O curta autobiográfico “Eu Te Amo”, de Stephen Elliot, mostra a visita de um arrogante ator estrangeiro, interpretado por Ryan Kwanten, que se rende às belezas da cidade e decide escalar o Pão de Açúcar junto com seu taxista, vivido por Marcelo Serrado. No segmento “Grumari”, de Paolo Sorrentino, um casal, interpretado por Emily Mortimer e Basil Hoffman, passa por uma crise na praia de Grumari, dando um tom noir ao drama psicológico. Em “Copacabana”, Meirelles mostra a paixão de um escultor de areia, interpretado por Vincent Cassel, por sua musa, a belíssima Débora Nascimento.

O ator Vincent Cassel em cena do curta “Copacabana”.

 

O segmento de Guillermo Arriaga, Texas, se passa no bairro histórico de Santa Teresa e conta a trágica história de um boxeador, vivido por Márcio Rosário, que sofre um acidente grave e perde um braço, mas tem que voltar a lutar para pagar o tratamento de sua mulher, interpretada por Laura Neiva, que perdeu o movimento das pernas. Nadine Labaki dirige e interpreta sua protagonista em Milagre, que mostra uma atriz estrangeira que precisa usar um telefone público na região da Gamboa, porém o telefone está ocupado por um garoto que diz esperar uma ligação de Jesus.
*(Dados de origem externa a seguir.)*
(** ** One kind of tasks *)

(** The tasks of type [ty], the channel they wait in and the pending timeouts. *)
Record pool_ok (ty : WorkerType) (n : Z) (nr : Z) (tasks : gmap Z WorkerDetail) (chan checks : list Z) : Prop := {
  po_task id t : tasks !! id = Some t → wd_Id t = id ∧ wd_Type t = ty ∧ NReduce t = nr ∧ Status t ≠ Error;
  po_dom id : is_Some (tasks !! id) ↔ 0 ≤ id < n;
  po_chan id : id ∈ chan ↔ ∃ t, tasks !! id = Some t ∧ Status t = Idle;
  po_nodup : NoDup chan;
  po_checks_nodup : NoDup checks;
  po_check id : id ∈ checks → ∃ t, tasks !! id = Some t ∧ Status t ≠ Idle;
  po_running id t : tasks !! id = Some t → Status t = InProcess → id ∈ checks
}.

Lemma pool_dom_set ty n nr tasks chan checks :
  pool_ok ty n nr tasks chan checks → 0 ≤ n → go_len chan ≤ n.
Proof.
  intros Hp Hn. assert (Hsub : chan ⊆ seqZ 0 n).
  { intros id Hid. apply elem_of_seqZ. destruct (proj1 (po_chan _ _ _ _ _ _ Hp id) Hid) as (t & Ht & _).
    rewrite Z.add_0_l. apply (po_dom _ _ _ _ _ _ Hp). by eexists. }
  pose proof (submseteq_length _ _ (NoDup_submseteq _ _ (po_nodup _ _ _ _ _ _ Hp) (λ x, Hsub x))) as H.
  rewrite length_seqZ in H. unfold go_len. lia.
Qed.

(** Updating the status of one task. *)
Lemma pool_update ty n nr tasks chan checks chan' checks' id t t' :
  pool_ok ty n nr tasks chan checks → tasks !! id = Some t →
  wd_Id t' = wd_Id t → wd_Type t' = wd_Type t → NReduce t' = NReduce t → Status t' ≠ Error →
  (∀ x, x ≠ id → (x ∈ chan' ↔ x ∈ chan)) → (id ∈ chan' ↔ Status t' = Idle) → NoDup chan' →
  (∀ x, x ≠ id → (x ∈ checks' ↔ x ∈ checks)) → (id ∈ checks' → Status t' ≠ Idle) →
  (Status t' = InProcess → id ∈ checks') → NoDup checks' →
  pool_ok ty n nr (<[id := t']> tasks) chan' checks'.
Proof.
  intros Hp Ht E1 E2 E3 E4 Hc Hc' Hnd Hk Hk' Hr Hknd. constructor.
  - intros x u. rewrite lookup_insert_Some. intros [[<- <-]|[_ Hu]]; [|by apply Hp].
    destruct (po_task _ _ _ _ _ _ Hp id t Ht) as (H1 & H2 & H3 & _). split_and!; congruence.
  - intros x. rewrite lookup_insert_is_Some. rewrite <- (po_dom _ _ _ _ _ _ Hp x). split; [intros [<-|[_ ?]]; [by eexists|done]|].
    intros Hx. destruct (decide (id = x)); auto.
  - intros x. destruct (decide (x = id)) as [->|Hne].
    + rewrite Hc', lookup_insert_eq. split; [by exists t'|]. by intros (u & [= <-] & ?).
    + rewrite Hc by done. rewrite lookup_insert_ne by done. apply Hp.
  - done.
  - done.
  - intros x Hx. destruct (decide (x = id)) as [->|Hne].
    + exists t'. rewrite lookup_insert_eq. auto.
    + rewrite lookup_insert_ne by done. apply (po_check _ _ _ _ _ _ Hp). by apply Hk.
  - intros x u. rewrite lookup_insert_Some. intros [[<- <-]|[Hne Hu]] Hs; [by apply Hr|].
    apply Hk; [done|]. by apply (po_running _ _ _ _ _ _ Hp x u).
Qed.

(** A task is handed out. *)
Lemma pool_take ty n nr tasks chan checks id t t' :
  pool_ok ty n nr tasks (id :: chan) checks → tasks !! id = Some t →
  wd_Id t' = wd_Id t → wd_Type t' = wd_Type t → NReduce t' = NReduce t → Status t' = InProcess →
  pool_ok ty n nr (<[id := t']> tasks) chan (id :: checks).
Proof.
  intros Hp Ht E1 E2 E3 E4. pose proof (po_nodup _ _ _ _ _ _ Hp) as [Hni Hnd]%NoDup_cons.
  assert (Hidle : Status t = Idle).
  { destruct (proj1 (po_chan _ _ _ _ _ _ Hp id)) as (u & Hu & Hs); [by left|]. congruence. }
  assert (Hnc : id ∉ checks).
  { intros Hin. destruct (po_check _ _ _ _ _ _ Hp id Hin) as (u & Hu & Hs). congruence. }
  apply (pool_update ty n nr tasks (id :: chan) checks chan (id :: checks) id t); try done.
  - by rewrite E4.
  - intros x Hx. rewrite elem_of_cons. tauto.
  - rewrite E4. split; [|done]. intros Hin. by destruct Hni.
  - intros x Hx. rewrite elem_of_cons. tauto.
  - by rewrite E4.
  - intros _. by left.
  - apply NoDup_cons. split; [done|apply Hp].
Qed.

(** A running task is completed. *)
Lemma pool_complete ty n nr tasks chan checks id t :
  pool_ok ty n nr tasks chan checks → tasks !! id = Some t → Status t = InProcess →
  pool_ok ty n nr (<[id := ChangeStatusToCompleted t]> tasks) chan checks.
Proof.
  intros Hp Ht Hs. apply (pool_update ty n nr tasks chan checks chan checks id t); try done; try apply Hp.
  split; [|done]. intros (u & Hu & Hi)%(po_chan _ _ _ _ _ _ Hp). congruence.
Qed.

(** A timeout that finds its task completed, or puts it back. *)
Lemma pool_forget ty n nr tasks chan checks id t :
  pool_ok ty n nr tasks chan checks → tasks !! id = Some t → Status t = Completed →
  pool_ok ty n nr tasks chan (filter (λ x, x ≠ id) checks).
Proof.
  intros Hp Ht Hs. rewrite <- (insert_id tasks id t Ht). apply (pool_update ty n nr tasks chan checks chan _ id t); try done; try apply Hp.
  - congruence.
  - rewrite (po_chan _ _ _ _ _ _ Hp id). split; [intros (u & Hu & Hi)|]; congruence.
  - intros x Hx. rewrite list_elem_of_filter. tauto.
  - rewrite list_elem_of_filter. tauto.
  - congruence.
  - apply NoDup_filter. apply Hp.
Qed.

Lemma pool_requeue ty n nr tasks chan checks id t :
  pool_ok ty n nr tasks chan checks → tasks !! id = Some t → id ∈ checks → Status t ≠ Completed →
  pool_ok ty n nr (<[id := ChangeStatusToIdle t]> tasks) (chan ++ [id]) (filter (λ x, x ≠ id) checks).
Proof.
  intros Hp Ht Hin Hs. assert (Hni : id ∉ chan).
  { intros (u & Hu & Hi)%(po_chan _ _ _ _ _ _ Hp). destruct (po_check _ _ _ _ _ _ Hp id Hin) as (v & Hv & Hn). congruence. }
  apply (pool_update ty n nr tasks chan checks _ _ id t); try done.
  - intros x Hx. rewrite elem_of_app, list_elem_of_singleton. tauto.
  - split; [done|]. intros _. apply elem_of_app. right. by left.
  - apply NoDup_app. split_and!; [apply Hp| |apply NoDup_singleton]. intros x Hx ->%list_elem_of_singleton. done.
  - intros x Hx. rewrite list_elem_of_filter. tauto.
  - rewrite list_elem_of_filter. tauto.
  - apply NoDup_filter. apply Hp.
Qed.

(** ** The invariant *)

Lemma all_completed_spec tasks :
  all_completed tasks = true ↔ ∀ id t, tasks !! id = Some t → Status t = Completed.
Proof.
  unfold all_completed. rewrite forallb_forall. split.
  - intros H id t Ht. apply elem_of_map_to_list, list_elem_of_In in Ht. specialize (H _ Ht). by apply bool_decide_eq_true in H.
  - intros H [id t] Hin%list_elem_of_In%elem_of_map_to_list. by apply bool_decide_eq_true, (H id).
Qed.

Record mr_inv (m nr : Z) (w : MRWorld) : Prop := {
  mi_maps : pool_ok Map m nr (mapsTaskList (coord w)) (mapChan (coord w)) (mapChecks w);
  mi_reds : pool_ok Reduce nr nr (reduceTaskList (coord w)) (reduceChan (coord w)) (reduceChecks w);
  mi_sizes : 0 ≤ m ≤ mapCap ∧ 0 ≤ nr ∧ reduceCap (coord w) = nr;
  mi_flag : isAllMapWorkerFinished (coord w) = true → all_completed (mapsTaskList (coord w)) = true;
  mi_done_nodup : NoDup (mapsDone w);
  mi_done id : id ∈ mapsDone w ↔ ∃ t, mapsTaskList (coord w) !! id = Some t ∧ Status t = Completed;
  mi_files r : default [] (interFiles (coord w) !! r) =
    if decide (0 ≤ r < nr) then (λ id, inter_name id r) <$> mapsDone w else [];
  mi_issued t : t ∈ issued w → NReduce t = nr ∧
    ((wd_Type t = Map ∧ 0 ≤ wd_Id t < m) ∨
     (wd_Type t = Reduce ∧ 0 ≤ wd_Id t < nr ∧
      ∃ ids, ids ≡ₚ seqZ 0 m ∧ FileNames t = (λ id, inter_name id (wd_Id t)) <$> ids))
}.

(** When every map task is completed the list of completed ones has them all. *)
Lemma all_maps_done m nr w :
  mr_inv m nr w → all_completed (mapsTaskList (coord w)) = true → mapsDone w ≡ₚ seqZ 0 m.
Proof.
  intros Hi Hall. rewrite all_completed_spec in Hall. apply NoDup_Permutation; [apply Hi|apply NoDup_seqZ|].
  intros id. rewrite (mi_done _ _ _ Hi), elem_of_seqZ, Z.add_0_l, <- (po_dom _ _ _ _ _ _ (mi_maps _ _ _ Hi) id).
  split; [intros (t & Ht & _); by eexists|]. intros [t Ht]. exists t. split; [done|by apply (Hall id)].
Qed.
Lemma step_write w n t d rest w' :
  job_inv w → exclusive w (JStep n) → workers w !! n = Some (WWrite t d rest) →
  worker_step n (WWrite t d rest) w = Next w' → job_inv w'.
Proof.
  intros Hi He Hn. pose proof (ji_pc _ Hi n _ Hn) as (Ht & Hp & Hfs). pose proof Ht as (Ety & Hid & Enr & _).
  destruct (owner w n _ t Hi He Hn) as [Hnd Hother]; [eauto|]. destruct rest as [|kv rest]; simpl.
  - intros [= <-]. rewrite app_nil_r in Hp. subst d. apply (job_inv_map w n (wd_Id t)); try done; simpl; [lia| |].
    + by intros id' [_ ?].
    + left. split_and!; [done|lia|done].
  - rewrite Enr. destruct (Z.eqb_spec nr 0) as [|_]; [lia|]. intros [= <-].
    pose proof (Z.mod_pos_bound (ihash (Key kv)) nr nr_pos) as Hb. set (x := ihash (Key kv) mod nr) in *.
    apply (job_inv_map w n (wd_Id t)); try done; simpl; [lia| |].
    + intros id' i Hid' Hi' Hne. apply lookup_insert_ne. intros E. apply inter_name_inj in E as [? _]; lia.
    + split_and!; try done; [by rewrite <- app_assoc|]. intros i Hi'. rewrite bucket_app. destruct (decide (i = x)) as [->|Hne].
      * rewrite lookup_insert_eq, Hfs by lia. simpl. f_equal.
        rewrite <- (length_fmap json_kv (bucket nr x d)), write_at_end. f_equal. rewrite fmap_app. f_equal.
        unfold bucket. by rewrite filter_cons_True.
      * rewrite lookup_insert_ne by (intros E; apply inter_name_inj in E as [_ ?]; lia). rewrite Hfs by done.
        assert (bucket nr i [kv] = []) as -> by (unfold bucket; by rewrite filter_cons_False). by rewrite app_nil_r.
Qed.

Lemma step_read w n t todo acc w' :
  job_inv w → workers w !! n = Some (WRead t todo acc) →
  worker_step n (WRead t todo acc) w = Next w' → job_inv w'.
Proof.
  intros Hi Hn. pose proof (ji_pc _ Hi n _ Hn) as (Ety & Hid & Hall & ids1 & ids2 & Hids & -> & ->).
  assert (Hin : ∀ n' pc pc', <[n := pc]> (workers w) !! n' = Some pc' → workers w !! n' = Some pc' ∨ (n' = n ∧ pc' = pc)).
  { intros n' pc pc'. rewrite lookup_insert_Some. intros [[<- <-]|[_ ?]]; auto. }
  destruct ids2 as [|k ids2]; simpl.
  - intros [= <-]. assert (Hout : out_ok (mkJobWorld (mr w) (<[n := WReport t]> (workers w)) (files w)
      (<[out_name (wd_Id t) := reduce_all reducef (sort_kvs (mjoin (map_output mapf inputs nr (wd_Id t) <$> ids1)))]> (outs w))) (wd_Id t)).
    { split; [lia|]. eexists. split; [apply lookup_insert_eq|]. exists ids1. split; [by rewrite app_nil_r in Hids|done]. }
    apply (job_inv_leave w n); [done| |].
    + intros n' pc [?|[-> ->]]%Hin; [by left|right]. split_and!; [done|by right|]. intros id [? _]. congruence.
    + intros id (H0 & out & Ho & Hr). destruct (decide (id = wd_Id t)) as [->|Hne]; [done|].
      split; [done|]. exists out. split; [|done]. simpl. rewrite lookup_insert_ne; [done|].
      intros E. apply out_name_inj in E; [congruence|lia|done].
  - assert (Hk : k ∈ seqZ 0 (go_len inputs)) by (rewrite <- Hids; apply elem_of_app; right; by left).
    apply elem_of_seqZ in Hk. destruct (ji_done _ Hi k) as [Hf _]; [apply Hall; lia|]. rewrite Hf by done.
    intros [= <-]. apply (job_inv_leave w n); [done| |by apply out_ok_same].
    intros n' pc [?|[-> ->]]%Hin; [by left|right]. split_and!; [done| |by intros id []].
    simpl. split_and!; try done; try lia. exists (ids1 ++ [k]), ids2. split_and!; [by rewrite <- app_assoc|done|].
    rewrite fmap_app, join_app, decode_all_Some. simpl. by rewrite app_nil_r, map_output_pairs.
Qed.

(** What GetTask hands out. *)
Lemma GetTask_hands w mr' c reply check :
  job_inv w → GetTask (coord (mr w)) = Some (c, reply, check) → mr_step EGetTask (mr w) = Next mr' →
  r_Task reply = noTask ∨
  (r_Task reply ∈ issued mr' ∧
   (wd_Type (r_Task reply) = Map → (fst <$> inputs.[wd_Id (r_Task reply)]) = Some (FileName (r_Task reply))) ∧
   (wd_Type (r_Task reply) = Reduce → all_completed (mapsTaskList (coord (mr w))) = true)).
Proof.
  intros Hi Hget. simpl. rewrite Hget. simpl. unfold GetTask in Hget. pose proof (ji_mr _ Hi) as Hmr.
  destruct (allTasksDone (coord (mr w))); [injection Hget as <- <- <-; by left|].
  destruct (isAllMapWorkerFinished (coord (mr w))) eqn:Ef; simpl in Hget.
  - destruct (reduceChan (coord (mr w))) as [|id chan]; [injection Hget as <- <- <-; by left|].
    destruct (reduceTaskList (coord (mr w)) !! id) as [t|] eqn:Et; simpl in Hget; [|done]. injection Hget as <- <- <-.
    destruct (po_task _ _ _ _ _ _ (mi_reds _ _ _ Hmr) id t Et) as (_ & Ety & _). rewrite Ety.
    intros [= <-]. right. simpl. split_and!; [by left|congruence|]. intros _. by apply (mi_flag _ _ _ Hmr).
  - destruct (mapChan (coord (mr w))) as [|id chan]; [injection Hget as <- <- <-; by left|].
    destruct (mapsTaskList (coord (mr w)) !! id) as [t|] eqn:Et; simpl in Hget; [|done]. injection Hget as <- <- <-.
    destruct (po_task _ _ _ _ _ _ (mi_maps _ _ _ Hmr) id t Et) as (Eid & Ety & _). rewrite Ety.
    intros [= <-]. right. simpl. split_and!; [by left| |congruence]. intros _. rewrite Eid. by apply (ji_maps _ Hi).
Qed.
Em sua primeira filmagem com atores, Carlos Saldanha escolher Rodrigo Santoro e Bruna Linzmeyer pra viver um casal de bailarinos do Theatro Municipal do Rio, que entram em crise no relacionamento momentos antes de uma importante apresentação, no curta Pas de Deux. Ambientado no morro do Vidigal, o segmento do coreano Im Sang-Soo homenageia a classe dos garçons, contando a história do amor entre um garçom (Tonico Pereira) por uma moradora da comunidade (Roberta Rodrigues).

Tonico Pereira e Roberta Rodrigues em Vidigal, de Im Sang-Soo.

Em Pedra Bonita, José Padilha conta a história de um casal em crise durante um vôo de asa delta. Já em Centro, Andrucha Waddington escolheu a brilhante Fernanda Montenegro para dar vida à uma moradora de rua que descobre o amor pelo neto nas ruas da cidade. O diretor Vicente Amorim é o responsável pelos momentos de transição, onde todas as histórias se interligam de alguma maneira.

Apesar de seguir a mesma receita dos filmes antecessores, falando de amor de diferentes maneiras, Rio, Eu Te Amo tem tudo para ser um sucesso. Além dos nomes de peso na direção e elenco, um tema que é unanimidade entre os espectadores – o amor – e uma produção muito aguardada, o grande destaque do longa não é ator, diretor ou produtor, é a cidade. Tem aposta mais certa do aque aliar o amor e a cidade maravilhosa?